An 'untrustworthy, destructive cult'
28 Jun 2001
Basel State Attorney:
Scientology not a religion, but a destructive cult
Scientologist Housie Knecht had filed a criminal complaint against politician Susanne Haller for religious discrimination
The state attorney dismissed the complaint and suspended the proceedings
original German page:
Ingo Heinemann: Scientology Criticism
last updated June 27, 2001
Basel-City Attorney's Office
folder number: S 263.31/00 vs
Decision of 12 June 2001
The criminal complaint against Susanne HALLER SIDLER
in regards to racism against Housie Knecht committed in June 2000 at the "Mondo Novis" art operation in the World Children's Festival is suspended for lack of facts in the case.

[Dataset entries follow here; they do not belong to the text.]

(** [app.post('/users')] *)
Definition post_users : handler :=
  fun req c db =>
    let username := Req.username (Req.json req) in
    if negb (truthy username) then
      respond 400 (Res.error "Username is required.") db
    else
      match insert_user [bind username] (users db) with
      | inl err =>
          if includes (Sql.message err) "UNIQUE constraint failed" then
            match select_user_by_username [bind username] (users db) with
            | inl err' => respond 500 (Res.error (Sql.message err')) db
            | inr row => respond 200 (Res.user_row row) db
            end
          else respond 500 (Res.error (Sql.message err)) db
      | inr (rowid, rows) =>
          respond 201 (Res.user_created (lastID rowid) username) (with_users db rows)
      end.

(** [app.get('/users/:id')] *)
Definition get_user : handler :=
  fun req c db =>
    let id := Str (Req.params_id req) in
    match select_user_by_id [bind id] (users db) with
    | inl err => respond 500 (Res.error (Sql.message err)) db
    | inr (Some row) => respond 200 (Res.user_found row) db
    | inr None => respond 404 Res.user_not_found db
    end.

(** [app.get('/notes')], after [userFromHeader] *)
Definition get_notes (userId : JS.value) : handler :=
  fun req c db =>
    match select_visible_notes [bind userId] (notes db) with
    | inl err => respond 500 (Res.error (Sql.message err)) db
    | inr rows => respond 200 (Res.note_rows rows) db
    end.

(** [app.post('/notes')], after [userFromHeader] *)
Definition post_notes (userId : JS.value) : handler :=
  fun req c db =>
    let id := or_default (Req.id (Req.json req)) (Number (to_number (now_ms c))) in
    let title := Req.title (Req.json req) in
    let content := Req.content (Req.json req) in
    let is_hidden := or_default (Req.is_hidden (Req.json req)) (Boolean false) in
    let createdAt := or_default (Req.createdAt (Req.json req)) (Str (now_iso c)) in
    if negb (truthy title) || negb (truthy content) then
      respond 400 (Res.error "Title and content are required.") db
    else
      let params := [id; title; content; createdAt; createdAt; is_hidden; userId] in
      match insert_note (map bind params) (notes db) with
      | inl err => respond 500 (Res.error (Sql.message err)) db
      | inr (rowid, rows) =>
          respond 201
            (Res.note_created
               {| Res.id := lastID rowid;
                  Res.title := title;
                  Res.content := content;
                  Res.created_at := createdAt;
                  Res.updated_at := createdAt;
                  Res.is_hidden := is_hidden;
                  Res.user_id := userId |})
            (with_notes db rows)
      end.
(** C9.  With [Force] unset and a stored draft whose test-run flag is
    false, [Publish] returns an error, and the only repository calls it
    makes are the read of the meta record and, when it gets that far, the
    read of the draft: [CreateVersion] is not reached. *)
Theorem Publish_test_run_gate (policy : PublishPolicy) (w : World S) rm s1 :
  pp_Force policy = false ->
  repo_GetMeta (pp_ID policy) (store w) = (rm, s1) ->
  (forall d s2,
      repo_DraftV2 (pp_ID policy) (pp_CommitID policy) s1 = (Reply d, s2) ->
      TestRunSuccess d = false) ->
  exists e w',
    Publish policy w = (Err e, w')
    /\ (calls w' = calls w ++ [CallGetMeta (pp_ID policy)]
        \/ calls w' = calls w ++ [CallGetMeta (pp_ID policy);
                                   CallDraftV2 (pp_ID policy) (pp_CommitID policy)]).
Proof.
  intros Hforce Hmeta Hdraft. unfold Publish, bind at 1, GetMeta, call.
  rewrite Hmeta. destruct rm as [meta|e]; [|eexists _, _; split; [done|]; simpl; auto].
  unfold bind at 1.
  pose proof (checkVersion_pure meta policy
                (mkWorld s1 (calls w ++ [CallGetMeta (pp_ID policy)]))) as Hpure.
  pose proof (checkVersion_no_panic meta policy
                (mkWorld s1 (calls w ++ [CallGetMeta (pp_ID policy)]))) as Hnp.
  destruct (checkVersion meta policy _) as [[[]|e|] w1]; simpl in Hpure, Hnp; subst w1.
  - destruct (repo_DraftV2 (pp_ID policy) (pp_CommitID policy) s1) as [[d|e] s2] eqn:Hd.
    + rewrite (publishDraft_gate policy _ d s2); [|done|done|by eapply Hdraft].
      eexists _, _. split; [done|]. simpl. rewrite <- !app_assoc. by right.
    + unfold publishDraft, bind at 1, DraftV2, call. simpl. rewrite Hd.
      eexists _, _. split; [done|]. simpl. rewrite <- !app_assoc. by right.
  - eexists _, _. split; [done|]. simpl. auto.
  - done.
Qed.
End PublishProps.
Lemma type_files_partition_present_witness :
  files_after (written (main world_missing_type args)) !! "ipsae_results_asym.csv"
  = Some (type_rows combined_missing_type (Str "asym"))
  ∧ sum_list
      (rows_in (files_after (written (main world_missing_type args)))
         <$> (type_file "ipsae_results" <$> present_types combined_missing_type))
    = count (λ r, negb (is_missing (cell "Type" r))) (rows combined_missing_type)
  ∧ sum_list
      (rows_in (files_after (written (main world_ok args)))
         <$> (type_file "ipsae_results"
                <$> present_types (concat (produced_tables world_ok args))))
    = len (concat (produced_tables world_ok args)).
Proof.
  assert (has_column "Type" (concat (produced_tables world_ok args)) = true)
    as Hok by evaluate.
  assert (has_column "Type" combined_missing_type = true) as Hmissing by evaluate.
  assert (raised (perform (world_after_loop world_ok args)
                    (save_results "ipsae_results"
                       (concat (produced_tables world_ok args)))) = false)
    as Hr1 by evaluate.
  assert (raised (perform (world_after_loop world_missing_type args)
                    (save_results "ipsae_results" combined_missing_type)) = false)
    as Hr2 by evaluate.
  assert (present_types (concat (produced_tables world_ok args)) = [Str "asym"])
    as Hp1 by evaluate.
  assert (present_types combined_missing_type = [Str "asym"]) as Hp2 by evaluate.
  assert (∀ df : DataFrame Sim.num, present_types df = [Str "asym"] →
            NoDup (format_cell <$> present_types df)
            ∧ (∀ v, v ∈ present_types df →
                 format_cell v ∉ ["A_to_B"; "B_to_A"; "complete"]))
    as Hside.
  { intros df ->. split.
    - apply NoDup_singleton.
    - intros v ->%list_elem_of_singleton. simpl.
      rewrite !not_elem_of_cons. repeat split; [done | done | done |].
      apply not_elem_of_nil. }
  destruct (Hside _ Hp1) as (Hnd1 & Hother1).
  destruct (Hside _ Hp2) as (Hnd2 & Hother2).
  destruct (type_files_partition_present num_eqb_refl num_eqb_sym num_eqb_trans
              _ "ipsae_results" _ Hok Hr1 Hnd1 Hother1)
    as (_ & _ & _ & _ & _ & _ & Hall).
  destruct (type_files_partition_present num_eqb_refl num_eqb_sym num_eqb_trans
              _ "ipsae_results" _ Hmissing Hr2 Hnd2 Hother2)
    as (Hdisk & _ & _ & _ & _ & Hsum & _).
  split; [| split; [exact Hsum |]].
  - apply (Hdisk (Str "asym")). rewrite Hp2. apply list_elem_of_here.
  - apply Hall.
    assert (forallb (λ r, negb (is_missing (cell "Type" r)))
              (rows (concat (produced_tables world_ok args))) = true)
      as Hnone by evaluate.
    rewrite List.forallb_forall in Hnone. intros r Hr.
    apply list_elem_of_In, Hnone in Hr. by apply negb_true_iff in Hr.
Defined.
(** * Avatar cache of the committers page: batch reconciler and client refresher

    A shallow embedding of
    - [scripts/download-avatars.js], the batch job started by
      [scripts/cron-download-avatars.sh] (module [DownloadAvatars]);
    - the browser-side avatar service with its [localStorage] metadata
      (module [AvatarService]);
    - the storage-free variant of the avatar service (module
      [AvatarServicePlain]).
    Also embedded is the log handling of the cron script (module [Cron]).

    Conventions of the embedding.
    - Timestamps are the integers returned by [Date.now()], in [Z].
    - A JavaScript object used as a dictionary ([metadata.avatars]) is a
      [gmap string _].  This is exact for keys that are GitHub user names
      (letters, digits and hyphens); the inherited properties of
      [Object.prototype] carry no [lastUpdated] field and so behave like
      missing entries in every test the code performs.
    - [Date.now()] is an oracle [clock : nat → Z] read through a position
      kept in the state: the n-th call of a run returns [clock n].
    - Persisted metadata is kept parsed: a metadata file or storage item
      is missing, unparsable, or holds a record of the shape the code
      itself writes; [lastUpdated] is a number or missing.  A file or
      item that parses to another value (no [avatars] object) is outside
      the embedding.
    - [localStorage.setItem] may throw (quota, private browsing): the
      environment says for which values it does. *)

From stdpp Require Import gmap strings list fin_maps pretty.

(** ** A state monad for the effectful code *)

Definition M (S A : Type) : Type := S → A * S.

Global Instance M_ret {S} : MRet (M S) := λ A a s, (a, s).
Global Instance M_bind {S} : MBind (M S) :=
  λ A B f m s, let (a, s') := m s in f a s'.

Definition get {S} : M S S := λ s, (s, s).
Definition modify {S} (f : S → S) : M S unit := λ s, (tt, f s).

(** ** Values shared by both metadata stores *)

(** [{ lastUpdated, path }], the record kept per GitHub id. *)
Record AvatarMeta := {
  lastUpdated : option Z;
  path : string
}.

(** JavaScript truthiness of a possibly missing number: [undefined] and
    [0] are falsy. *)
Definition truthy (v : option Z) : bool :=
  match v with
  | Some n => negb (n =? 0)%Z
  | None => false
  end.

(** [`${n}`] for an integer [n] in the range of safe integers, where a
    number prints all its digits (every value of [Date.now()] is in that
    range). *)
Definition js_string_of (n : Z) : string := pretty n.

(** * scripts/download-avatars.js *)
Module DownloadAvatars.

(** [CONFIG]; [forceDownload] is [process.argv.includes('--force')]. *)
Record Config := {
  maxAgeMs : Z;
  avatarSize : Z;
  forceDownload : bool
}.

Definition CONFIG (force : bool) : Config := {|
  maxAgeMs := 7 * 24 * 60 * 60 * 1000;
  avatarSize := 128;
  forceDownload := force
|}.

(** [{ lastRun, avatars }] *)
Record Metadata := {
  lastRun : Z;
  avatars : gmap string AvatarMeta
}.

(** The metadata file on disk, as [JSON.parse] sees it. *)
Inductive MetadataFile :=
  | Missing
  | Unparsable
  | Parsed (m : Metadata).

(** What one [https.get] yields. *)
Inductive NetEvent :=
  | Response (statusCode : Z) (location : option string) (body : string)
  | SocketError
  | SocketTimeout.

(** One launched download: the arguments of [downloadFile] and the id
    its handlers close over. *)
Record Task := {
  task_id : string;
  task_url : string;
  task_path : string
}.

(** The world outside the process. [completion_order] is the order in
    which the event loop runs the handlers of the launched downloads. *)
Record Env := {
  avatarsDir : string;
  clock : nat → Z;
  https_get : string → NetEvent;
  stream_error : string → bool;
  completion_order : list Task → list Task
}.

(** The process and the disk it works on. *)
Record State := {
  files : gmap string string;
  metadataFile : MetadataFile;
  metadata : Metadata;
  ticks : nat
}.

Definition set_files (f : gmap string string) (s : State) : State :=
  {| files := f; metadataFile := metadataFile s;
     metadata := metadata s; ticks := ticks s |}.


Definition set_metadata (m : Metadata) (s : State) : State :=
  {| files := files s; metadataFile := metadataFile s;
     metadata := m; ticks := ticks s |}.

Definition set_ticks (n : nat) (s : State) : State :=
  {| files := files s; metadataFile := metadataFile s;
     metadata := metadata s; ticks := n |}.

(** [Date.now()] *)
Definition Date_now (env : Env) : M State Z :=
  λ s, (clock env (ticks s), set_ticks (S (ticks s)) s).

(** [fs.existsSync(filePath)] *)
Definition existsSync (filePath : string) : M State bool :=
  s ← get; mret (bool_decide (is_Some (files s !! filePath))).

(** [path.join(avatarsDir, `${githubId}.png`)], for an id without path
    separators. *)
Definition outputPath_of (env : Env) (githubId : string) : string :=
  avatarsDir env +:+ "/" +:+ githubId +:+ ".png".

(** [`https://github.com/${githubId}.png?size=${CONFIG.avatarSize}`] *)
Definition avatarUrl_of (cfg : Config) (githubId : string) : string :=
  "https://github.com/" +:+ githubId +:+ ".png?size="
    +:+ js_string_of (avatarSize cfg).

(** [function shouldDownloadAvatar(githubId, filePath)] *)
Definition shouldDownloadAvatar (cfg : Config) (env : Env)
    (githubId filePath : string) : M State bool :=
  if forceDownload cfg then mret true
  else
    present ← existsSync filePath;
    if negb present then mret true
    else
      s ← get;
      match avatars (metadata s) !! githubId with
      | None => mret true
      | Some avatarMeta =>
          if negb (truthy (lastUpdated avatarMeta)) then mret true
          else
            now ← Date_now env;
            let ageMs := (now - default 0 (lastUpdated avatarMeta))%Z in
            mret (maxAgeMs cfg <? ageMs)%Z
      end.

The complainant brought forward that based on Susanne Haller Sidler's intervention, to which he objected, in the OK of the World Children's Festival, he was discriminated against in connection with his art operation because of his membership in Scientology. In regards to that, the following has been determined:
The criminal action of the sort in Art. 261bis StGB has to have been directed at a member of a race, an ethnicity or a religion. By religion, which in the case at hand would include the understanding of any conviction which maintains a transcendental relationship of people to divinities and manifests weltschauung dimensions whereby the content of the faith is not of prime importance (Rehberg, Criminal Law IV, crime against the public, 2nd edition Zurich 1996 p. 183 with further reference of Niggli, Race discrimination, Zurich 1996 p. 122 N. 470). The kernel of this definition is the reverential relationship (lat. "religio") of people to God. The members of the religion have to think of themselves as a group and must be considered as such by the rest of the population.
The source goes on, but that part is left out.